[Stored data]
(** A loop over addresses against the trees at the addresses: it returns
    with the data of the trees, in order, when every address has a tree,
    and does not return otherwise. *)
Lemma forEach_mapM {T} (body : ptr → Enc S unit) (tree : ptr → option T)
    (data : T → list Datum) (v : list ptr) :
  (∀ x, match tree x with
        | Some e => ∀ s, body x s = Returned tt (emit (data e) s)
        | None => ∀ s, kind (body x s) ≠ KReturned
        end) →
  match mapM tree v with
  | Some es => ∀ s, forEach body v s = Returned tt (emit (flat_map data es) s)
  | None => ∀ s, kind (forEach body v s) ≠ KReturned
  end.
Proof.
  intros Hbody. induction v as [|x v IH]; simpl; [done|].
  specialize (Hbody x). destruct (tree x) as [e|]; simpl.
  - destruct (mapM tree v) as [es|]; simpl; intros s.
    + rewrite (bind_Returned _ _ _ _ _ (Hbody s)), IH. by rewrite emit_app.
    + rewrite (bind_Returned _ _ _ _ _ (Hbody s)). apply IH.
  - intros s. by apply bind_not_Returned.
Qed.
Lemma deref_bind_None {T A} (m : gmap positive T) (p : positive)
    (k : T → Enc S A) (s : S) :
  m !! p = None → (deref m p ≫= k) s = InvalidPointer.
Proof. unfold mbind, Enc_bind, deref. by intros ->. Qed.

Lemma writeElement_invalid (fuel : nat) (h : Heap) (p : ptr) (s : S) :
  writeNodes h !! p = None →
  writeElement (Datatypes.S fuel) h p s = InvalidPointer.
Proof. intros Hp. simpl. by rewrite (deref_bind_None _ _ _ _ Hp). Qed.

Lemma writeElement_invalid_target (fuel : nat) (h : Heap) (p q : ptr)
    (node : TamlWriteNode) (s : S) :
  writeNodes h !! p = Some node →
  mRefToNode node = Some q →
  writeNodes h !! q = None →
  writeElement (Datatypes.S fuel) h p s = InvalidPointer.
Proof.
  intros Hp Href Hq. simpl. rewrite (deref_bind _ _ _ _ _ Hp). cbv zeta.
  rewrite !writeString_bind, write_U32_bind, Href.
  by rewrite (deref_bind_None _ _ _ _ Hq).
Qed.

Lemma writeCustomNode_invalid (fuel : nat) (h : Heap) (c : ptr) (s : S) :
  customNodes h !! c = None →
  writeCustomNode (Datatypes.S fuel) h c s = InvalidPointer.
Proof. intros Hc. simpl. by rewrite (deref_bind_None _ _ _ _ Hc). Qed.

(** The encoders against the trees: where the address has a tree, the
    encoder returns and has written the data of the tree; where it has
    none, the encoder does not return. *)
Lemma encoders_wire (h : Heap) :
  heap_fits h →
  ∀ fuel,
    (∀ p, match reifyElement fuel h p with
          | Some e => ∀ s : S,
              writeElement fuel h p s = Returned tt (emit (wire_Element e) s)
          | None => ∀ s : S, kind (writeElement fuel h p s) ≠ KReturned
          end)
    ∧ (∀ c, match reifyCustomNode fuel h c with
            | Some k => ∀ s : S,
                writeCustomNode fuel h c s
                  = Returned tt (emit (wire_CustomNode k) s)
            | None => ∀ s : S, kind (writeCustomNode fuel h c s) ≠ KReturned
            end).
Proof.
  intros [HfN HfC] fuel. induction fuel as [|fuel [IHe IHc]]; [by split|].
  split.
  - intros p. simpl reifyElement.
    destruct (writeNodes h !! p) as [node|] eqn:Hp; simpl (_ ≫= _);
      [|intros s; by rewrite writeElement_invalid].
    destruct (mRefToNode node) as [q|] eqn:Href.
    + destruct (writeNodes h !! q) as [target|] eqn:Hq; simpl (_ ≫= _);
        [|intros s; by rewrite (writeElement_invalid_target _ _ _ _ _ _ Hp Href Hq)].
      destruct (mRefId target =? 0)%Z eqn:Hid; intros s.
      * apply Z.eqb_eq in Hid.
        by rewrite (writeElement_unassigned _ _ _ _ _ _ _ Hp Href Hq Hid).
      * apply Z.eqb_neq in Hid.
        by rewrite (writeElement_alias _ _ _ _ _ _ _ Hp Href Hq Hid).
    + pose proof (forEach_mapM (writeElement fuel h) (reifyElement fuel h)
                    wire_Element (default [] (mChildren node)) IHe) as Hch.
      pose proof (forEach_mapM (writeCustomNode fuel h) (reifyCustomNode fuel h)
                    wire_CustomNode (getNodes (mCustomNodes node)) IHc) as Hcu.
      destruct (mapM (reifyElement fuel h) _) as [children|] eqn:Hmc;
        simpl (_ ≫= _).
      * destruct (mapM (reifyCustomNode fuel h) _) as [customs|] eqn:Hmk;
          simpl (_ ≫= _); intros s;
          rewrite (writeElement_unfold_body _ _ _ _ _ Hp Href);
          (erewrite bind_Returned; [|by apply writeAttributes_emit]);
          (erewrite bind_Returned;
             [|by rewrite (writeChildren_forEach _ _ _ _ _ Hp), Hch]);
          rewrite (writeCustomElements_layout _ _ _ _ _ Hp).
        -- rewrite Hcu. f_equal. rewrite <- !emit_app.
           rewrite (length_mapM _ _ _ Hmc), (length_mapM _ _ _ Hmk). done.
        -- apply Hcu.
      * intros s. rewrite (writeElement_unfold_body _ _ _ _ _ Hp Href).
        erewrite bind_Returned; [|by apply writeAttributes_emit].
        apply bind_not_Returned.
        rewrite (writeChildren_forEach _ _ _ _ _ Hp). apply Hch.
  - intros c. simpl reifyCustomNode.
    destruct (customNodes h !! c) as [node|] eqn:Hc; simpl (_ ≫= _);
      [|intros s; by rewrite writeCustomNode_invalid].
    destruct (isProxyObject node) eqn:Hproxy.
    + specialize (IHe (getProxyWriteNode node)).
      destruct (reifyElement fuel h (getProxyWriteNode node)) as [e|];
        simpl (_ ≫= _); intros s;
        rewrite (writeCustomNode_proxy _ _ _ _ _ Hc Hproxy).
      * rewrite IHe. by rewrite <- emit_app.
      * apply IHe.
    + destruct (HfC c node Hc) as [Hch Hf].
      pose proof (forEach_mapM (writeCustomNode fuel h) (reifyCustomNode fuel h)
                    wire_CustomNode (getChildren node) IHc) as Hloop.
      destruct (mapM (reifyCustomNode fuel h) _) as [children|] eqn:Hmc;
        simpl (_ ≫= _); intros s;
        rewrite (writeCustomNode_plain _ _ _ _ _ Hc Hproxy Hch Hf).
      * erewrite bind_Returned; [|by apply Hloop]. unfold putAll.
        f_equal. rewrite <- !emit_app.
        simpl wire_CustomNode.
        rewrite <- (length_mapM _ _ _ Hmc), !U32_of_size_fits by done. done.
      * apply bind_not_Returned, Hloop.
Qed.
End Wire.

Section PrefixFree.
Context {macros : TamlMacros} {B : Type}.
Variable bytes : Datum → list B.
Variable lossless : Datum → Prop.
Hypothesis bytes_decodable : decodable bytes lossless.

Lemma flat_map_flat_map {T U V} (f : U → list V) (g : T → list U) (l : list T) :
  flat_map f (flat_map g l) = flat_map (λ x, flat_map f (g x)) l.
Proof. induction l as [|x l IH]; simpl; [done|]. by rewrite flat_map_app, IH. Qed.

Lemma Forall_flat_map {T U} (good : U → Prop) (g : T → list U) (l : list T) :
  Forall good (flat_map g l) ↔ Forall (λ x, Forall good (g x)) l.
Proof.
  induction l as [|x l IH]; simpl; [by split|].
  rewrite Forall_app, Forall_cons, IH. done.
Qed.

Lemma count_injective {T U} (v1 : list T) (v2 : list U) :
  fits_U32 v1 → fits_U32 v2 →
  U32_of_size (length v1) = U32_of_size (length v2) →
  length v1 = length v2.
Proof.
  unfold fits_U32, U32_of_size. intros H1 H2.
  rewrite !Z.mod_small by lia. lia.
Qed.

(** One write off the front of both sides. *)
Lemma datum_step (d1 d2 : Datum) (l1 l2 : list Datum) (r1 r2 : list B) :
  same_class d1 d2 = true →
  lossless d1 → lossless d2 →
  flat_map bytes (d1 :: l1) ++ r1 = flat_map bytes (d2 :: l2) ++ r2 →
  wire_equal d1 d2 ∧ flat_map bytes l1 ++ r1 = flat_map bytes l2 ++ r2.
Proof.
  intros Hclass H1 H2. simpl. rewrite <- !app_assoc.
  by apply bytes_decodable.
Qed.

Lemma AttributeFields_prefix_free (a1 a2 : list FieldValuePair) (r1 r2 : list B) :
  length a1 = length a2 →
  Forall lossless (wire_AttributeFields a1) →
  Forall lossless (wire_AttributeFields a2) →
  flat_map bytes (wire_AttributeFields a1) ++ r1
    = flat_map bytes (wire_AttributeFields a2) ++ r2 →
  a1 = a2 ∧ r1 = r2.
Proof.
  revert a2. induction a1 as [|[n1 v1] a1 IH]; intros [|[n2 v2] a2] Hlen Hl1 Hl2 Heq;
    try done.
  simpl in Hlen, Hl1, Hl2, Heq. injection Hlen as Hlen.
  apply Forall_cons in Hl1 as [Hn1 Hl1]. apply Forall_cons in Hl1 as [Hv1 Hl1].
  apply Forall_cons in Hl2 as [Hn2 Hl2]. apply Forall_cons in Hl2 as [Hv2 Hl2].
  rewrite <- !app_assoc in Heq.
  destruct (bytes_decodable (DString n1) (DString n2) _ _ eq_refl Hn1 Hn2 Heq)
    as [[= ->] Heq1].
  destruct (bytes_decodable (DLongString 4096 v1) (DLongString 4096 v2) _ _
              eq_refl Hv1 Hv2 Heq1) as [[= ->] Heq2].
  destruct (IH a2 Hlen Hl1 Hl2 Heq2) as [-> ->]. done.
Qed.

Lemma CustomFields_prefix_free (a1 a2 : list TamlCustomNodeField) (r1 r2 : list B) :
  length a1 = length a2 →
  Forall lossless (wire_CustomFields a1) →
  Forall lossless (wire_CustomFields a2) →
  flat_map bytes (wire_CustomFields a1) ++ r1
    = flat_map bytes (wire_CustomFields a2) ++ r2 →
  a1 = a2 ∧ r1 = r2.
Proof.
  revert a2. induction a1 as [|[n1 v1] a1 IH]; intros [|[n2 v2] a2] Hlen Hl1 Hl2 Heq;
    try done.
  simpl in Hlen, Hl1, Hl2, Heq. injection Hlen as Hlen.
  apply Forall_cons in Hl1 as [Hn1 Hl1]. apply Forall_cons in Hl1 as [Hv1 Hl1].
  apply Forall_cons in Hl2 as [Hn2 Hl2]. apply Forall_cons in Hl2 as [Hv2 Hl2].
  rewrite <- !app_assoc in Heq.
  destruct (bytes_decodable (DString n1) (DString n2) _ _ eq_refl Hn1 Hn2 Heq)
    as [[= ->] Heq1].
  destruct (bytes_decodable (DLongString _ v1) (DLongString _ v2) _ _
              (Z.eqb_refl _) Hv1 Hv2 Heq1) as [[= ->] Heq2].
  destruct (IH a2 Hlen Hl1 Hl2 Heq2) as [-> ->]. done.
Qed.

(** Sequences of equal length whose items are prefix-free item by item. *)
Lemma flat_map_prefix_free {T} (data : T → list B) (good : T → Prop)
    (l1 l2 : list T) (r1 r2 : list B) :
  length l1 = length l2 →
  Forall (λ x, ∀ y r1 r2, good y → data x ++ r1 = data y ++ r2 → x = y ∧ r1 = r2) l1 →
  Forall good l2 →
  flat_map data l1 ++ r1 = flat_map data l2 ++ r2 →
  l1 = l2 ∧ r1 = r2.
Proof.
  intros Hlen Hl1. revert l2 Hlen.
  induction Hl1 as [|x l1 Hx _ IH]; intros [|y l2] Hlen Hgood Heq; try done.
  simpl in Hlen, Heq. injection Hlen as Hlen.
  apply Forall_cons in Hgood as [Hy Hgood].
  rewrite <- !app_assoc in Heq.
  destruct (Hx y _ _ Hy Heq) as [-> Heq'].
  destruct (IH l2 Hlen Hgood Heq') as [-> ->]. done.
Qed.
Lemma wire_ENode_cons typeName instanceName id attributes children customs :
  wire_Element (ENode typeName instanceName id attributes children customs)
  = DString typeName :: DString instanceName :: DU32 id :: DS32 0
    :: DU32 (U32_of_size (length attributes))
    :: (wire_AttributeFields attributes
        ++ DU32 (U32_of_size (length children))
           :: (flat_map wire_Element children
               ++ DU32 (U32_of_size (length customs))
                  :: flat_map wire_CustomNode customs)).
Proof. reflexivity. Qed.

Assignment
Your response should be the lines above from the first to the one containing "- destruct (mapM", inclusive, each given exactly.

Worked solution
(** A loop over addresses against the trees at the addresses: it returns
    with the data of the trees, in order, when every address has a tree,
    and does not return otherwise. *)
Lemma forEach_mapM {T} (body : ptr → Enc S unit) (tree : ptr → option T)
    (data : T → list Datum) (v : list ptr) :
  (∀ x, match tree x with
        | Some e => ∀ s, body x s = Returned tt (emit (data e) s)
        | None => ∀ s, kind (body x s) ≠ KReturned
        end) →
  match mapM tree v with
  | Some es => ∀ s, forEach body v s = Returned tt (emit (flat_map data es) s)
  | None => ∀ s, kind (forEach body v s) ≠ KReturned
  end.
Proof.
  intros Hbody. induction v as [|x v IH]; simpl; [done|].
  specialize (Hbody x). destruct (tree x) as [e|]; simpl.
  - destruct (mapM tree v) as [es|]; simpl; intros s.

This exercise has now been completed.